While the sequelae of dangerous behaviors are a short-term risk in a delayed Roger's hearing, there are also problematic long-term risks. Studies reveal a poor prognosis for patients whose treatment is delayed during the early stages of a psychotic episode. These individuals have a higher risk of suicide and serious violence as well as more severe impairments in daily function, cognition, and understanding of social cues. Evidence from multiple meta-analyses of clinical trials shows that the longer patients with schizophrenia wait to be treated, the poorer their response to antipsychotic medication and the more severe their mood and cognitive symptoms. In addition, their relapses and hospitalizations increase, as does their risk of suicide.22,25 Increasing clinical evidence also reveals that affective disorders like depressive and bipolar disorders have poorer outcomes when left untreated, including a worse response to pharmacological treatment, relapse, chronicity, and higher rates of suicide and medical comorbidities.25,–,27

While it remains inconclusive whether the psychotic state damages brain structures,28,29 there is a consistent correlation between long delays to treatment and poor outcomes.30 Longer durations of untreated psychosis have been associated with significantly lower IQ scores. One study looked at 82 chronically psychotic patients and found lower scores in 9 of 11 subtests of the Wechsler Adult Intelligence Scale (WAIS), including the weighted total score, IQ-verbal score, IQ-performance score and the IQ total score.38 Another study looked at 786 files of subjects with early psychosis and a history of offending behaviors in Melbourne, Australia. This study found that a history of offending behavior was linked with a longer duration of untreated illness and was not only an independent variable but a baseline characteristic of this population with offending histories.31 In the case of the Rogers hearing, which can add weeks to months of delay between hospital admission and treatment, research indicates that these patients are likely becoming irreversibly sicker.
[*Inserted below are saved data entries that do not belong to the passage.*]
Lemma round_sign s mx ex : 0 <= mx -> sign_is s (binary_round_aux 53 1024 s mx ex loc_Exact).
Proof.
  intros H. unfold binary_round_aux.
  destruct (shr_fexp_spec mx ex loc_Exact H) as [H1 _]. destruct (shr_fexp 53 1024 mx ex loc_Exact) as [r1 e1].
  cbn [fst] in H1. assert (0 <= shr_m r1) by (rewrite H1; quot_pos).
  set (mr := round_nearest_even (shr_m r1) (loc_of_shr_record r1)).
  assert (Hr : 0 <= mr) by (unfold mr; destruct (round_even_step (shr_m r1) (loc_of_shr_record r1)); lia).
  destruct (shr_fexp_spec mr e1 loc_Exact Hr) as [H2 _]. destruct (shr_fexp 53 1024 mr e1 loc_Exact) as [r2 e2].
  cbn [fst] in H2. assert (0 <= shr_m r2) by (rewrite H2; quot_pos).
  destruct (shr_m r2) as [|p|p]; [done| |lia]. by destruct (e2 <=? 1024 - 53).
Qed.

Lemma fexp_max e : fexp 53 1024 e = Z.max (e - 53) (-1074).
Proof. done. Qed.

(** The second shift, after rounding to the nearest, only renormalises a carry. *)
Lemma renormalise mr e : 0 <= mr <= 2 ^ 53 -> -1074 <= e -> 2 ^ 52 <= mr \/ e = -1074 ->
  let r := shr_fexp 53 1024 mr e loc_Exact in
  (2 ^ 52 <= shr_m r.1 < 2 ^ 53) \/ (0 <= shr_m r.1 /\ r.2 = -1074).
Proof.
  intros Hm He Hn. cbv zeta. destruct (shr_fexp_spec mr e loc_Exact ltac:(lia)) as [E1 E2]; rewrite E1, E2.
  rewrite fexp_max. destruct (decide (mr = 0)) as [->|Hz].
  { right. destruct Hn as [Hn| ->]; [lia|]. cbn [Zdigits2]. split; [by vm_compute|lia]. }
  destruct (decide (mr = 2 ^ 53)) as [->|H53].
  { left. change (Zdigits2 (2 ^ 53)) with 54. replace (Z.max 0 _) with 1 by lia. vm_compute. split; [discriminate|done]. }
  destruct (Z.le_gt_cases (2 ^ 52) mr) as [Hb|Hb].
  { left. rewrite (digits_unique mr 53) by lia. replace (Z.max 0 _) with 0 by lia. rewrite Z.div_1_r. lia. }
  right. destruct Hn as [Hn| ->]; [lia|]. pose proof (digits_bounds mr ltac:(lia)) as Hd.
  assert (Zdigits2 mr <= 52).
  { apply Z.nlt_ge. intros Hc. pose proof (Z.pow_le_mono_r 2 52 (Zdigits2 mr - 1) ltac:(lia) ltac:(lia)). lia. }
  replace (Z.max 0 _) with 0 by lia. rewrite Z.div_1_r. lia.
Qed.

Lemma round_shape s mx ex : 2 ^ 52 <= mx ->
  let r := binary_round_aux 53 1024 s mx ex loc_Exact in
  sign_is s r /\ (normal r \/ tiny r).
Proof.
  intros Hm. cbv zeta. split; [apply round_sign; lia|]. unfold binary_round_aux.
  destruct (shr_fexp_spec mx ex loc_Exact ltac:(lia)) as [H1 H2].
  destruct (shr_fexp 53 1024 mx ex loc_Exact) as [r1 e1]. cbn [fst snd] in H1, H2.
  pose proof (digits_bounds mx ltac:(lia)) as Hd.
  assert (Hd53 : 53 <= Zdigits2 mx).
  { apply Z.nlt_ge. intros Hc. pose proof (Z.pow_le_mono_r 2 (Zdigits2 mx) 52 ltac:(lia) ltac:(lia)). lia. }
  rewrite fexp_max in H1, H2. set (n := Z.max (Zdigits2 mx + ex - 53) (-1074) - ex) in *.
  assert (Hn : Zdigits2 mx - 53 <= n) by lia. rewrite Z.max_r in H1 by lia.
  assert (Hp : 0 < 2 ^ n) by (apply Z.pow_pos_nonneg; lia).
  assert (Hlt : shr_m r1 < 2 ^ 53).
  { rewrite H1. apply Z.div_lt_upper_bound; [done|]. rewrite <- Z.pow_add_r by lia.
    pose proof (Z.pow_le_mono_r 2 (Zdigits2 mx) (n + 53) ltac:(lia) ltac:(lia)). lia. }
  assert (H0 : 0 <= shr_m r1) by (rewrite H1; apply Z.div_pos; lia).
  assert (Hbig : 2 ^ 52 <= shr_m r1 \/ e1 = -1074).
  { destruct (Z.le_gt_cases (-1074) (Zdigits2 mx + ex - 53)) as [Hc|Hc]; [left|right; lia].
    rewrite H1. apply Z.div_le_lower_bound; [done|]. rewrite <- Z.pow_add_r by lia.
    replace (n + 52) with (Zdigits2 mx - 1) by lia. lia. }
  set (mr := round_nearest_even (shr_m r1) (loc_of_shr_record r1)).
  assert (Hmr : shr_m r1 <= mr <= shr_m r1 + 1)
    by (unfold mr; destruct (round_even_step (shr_m r1) (loc_of_shr_record r1)); lia).
  pose proof (renormalise mr e1 ltac:(lia) ltac:(lia) ltac:(lia)) as Hr. cbv zeta in Hr.
  destruct (shr_fexp 53 1024 mr e1 loc_Exact) as [r2 e2]. cbn [fst snd] in Hr.
  destruct (shr_m r2) as [|p|p]; [right; done| |lia].
  destruct (Z.leb_spec e2 (1024 - 53)); [|by left].
  destruct Hr as [Hr|[_ Hr]]; [by left|by right].
Qed.

Lemma mul_shape c m e x : c = S754_finite false m e -> 2 ^ 52 <= Zpos m -> sign_is false x ->
  sign_is false (f64_mul c x) /\ (normal (f64_mul c x) \/ tiny (f64_mul c x)).
Proof.
  intros -> Hm Hx. destruct x as [s|s| |s mx ex]; cbn [sign_is] in Hx; [subst; cbn; auto..|done|subst].
  cbn [f64_mul SFmul xorb]. apply round_shape. rewrite Pos2Z.inj_mul. nia.
Qed.

Lemma normalize_sign m e : 0 <= m -> sign_is false (binary_normalize 53 1024 m e false).
Proof.
  destruct m as [|p|p]; [done| |lia]. intros _. cbn [binary_normalize]. unfold binary_round.
  destruct (shl_align p e _) as [mz ez]. by apply round_sign.
Qed.

Lemma add_sign x y : sign_is false x -> sign_is false y -> sign_is false (f64_add x y).
Proof.
  intros Hx Hy.
  destruct x as [s|s| |s mx ex], y as [t|t| |t my ey]; cbn [sign_is] in Hx, Hy; try done; subst; try done.
  cbn [f64_add SFadd cond_Zopp]. apply normalize_sign. lia.
Qed.

Lemma sign_not_negative x : sign_is false x -> SFltb x zero = false.
Proof. by destruct x as [s|s| |s m e]; cbn [sign_is]; [intros ->..|done|intros ->]. Qed.

Lemma SFltb_finite m1 e1 m2 e2 :
  SFltb (S754_finite false m1 e1) (S754_finite false m2 e2) = true <->
  e1 < e2 \/ (e1 = e2 /\ Zpos m1 < Zpos m2).
Proof.
  unfold SFltb. cbn [SFcompare]. change (Pos.compare_cont Eq m1 m2) with (Pos.compare m1 m2).
  destruct (Z.compare_spec e1 e2); [destruct (Pos.compare_spec m1 m2)|..]; split; intros; done || lia || auto.
Qed.

(** Two is a power of two: doubling only moves the exponent. *)
Lemma double_exact m e : 2 ^ 52 <= Zpos m < 2 ^ 53 -> -1000 <= e <= 900 ->
  f64_mul two (S754_finite false m e) = S754_finite false m (e + 1).
Proof.
  intros Hm He. cbn [f64_mul two SFmul xorb]. unfold binary_round_aux.
  replace (Zpos (4503599627370496 * m)) with (Zpos m * 2 ^ 52) by lia.
  assert (Hd : Zdigits2 (Zpos m) = 53) by (apply digits_unique; lia).
  unfold shr_fexp at 1. rewrite (digits_unique (Zpos m * 2 ^ 52) 105), fexp_max by lia.
  replace (Z.max (105 + (-51 + e) - 53) (-1074) - (-51 + e)) with 52 by lia. unfold shr at 1.
  cbn [shr_record_of_loc]. rewrite shr_iter_exact by lia. cbn [shr_m loc_of_shr_record round_nearest_even].
  unfold shr_fexp. rewrite Hd, fexp_max. replace (Z.max _ _ - _) with 0 by lia.
  cbn [shr shr_record_of_loc shr_m]. destruct (Z.leb_spec (-51 + e + 52) (1024 - 53)); [|lia]. f_equal. lia.
Qed.

(** A number in units of 2^-44 milliseconds, exact for exponents from -44 on, and
    the numbers of 53 binary places between the two bounds. *)
Definition units (x : spec_float) : Z :=
  match x with S754_finite false m e => Z.shiftl (Zpos m) (e + 44) | _ => 0 end.

Definition in_range (x : spec_float) : Prop :=
  exists m e, x = S754_finite false m e /\ 2 ^ 52 <= Zpos m < 2 ^ 53 /\ -44 <= e <= -40 /\
    500 * 2 ^ 44 <= units x <= 5000 * 2 ^ 44.

Lemma RTO_MIN_range : in_range RTO_MIN.
Proof. exists 8796093022208000%positive, (-44). repeat split; vm_compute; done. Qed.
Lemma RTO_MAX_range : in_range RTO_MAX.
Proof. exists 5497558138880000%positive, (-40). repeat split; vm_compute; done. Qed.

Lemma units_cases m e : -44 <= e <= -40 -> units (S754_finite false m e) = Zpos m * 2 ^ (e + 44).
Proof. intros He. cbn [units]. apply Z.shiftl_mul_pow2. lia. Qed.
On the other hand, early social interventions and treatment with medications have shown a reduction in both symptom severity and symptom chronicity in schizophrenia32 indicating that intervention is a necessary component in achieving remission. A large study published in the American Journal of Psychiatry in 2005 reported that a shorter duration of untreated psychosis had a more robust response to antipsychotic medication.31 Thus, the longer one waits before receiving medication, the greater the possibility that the medication will not be as effective in treating symptoms.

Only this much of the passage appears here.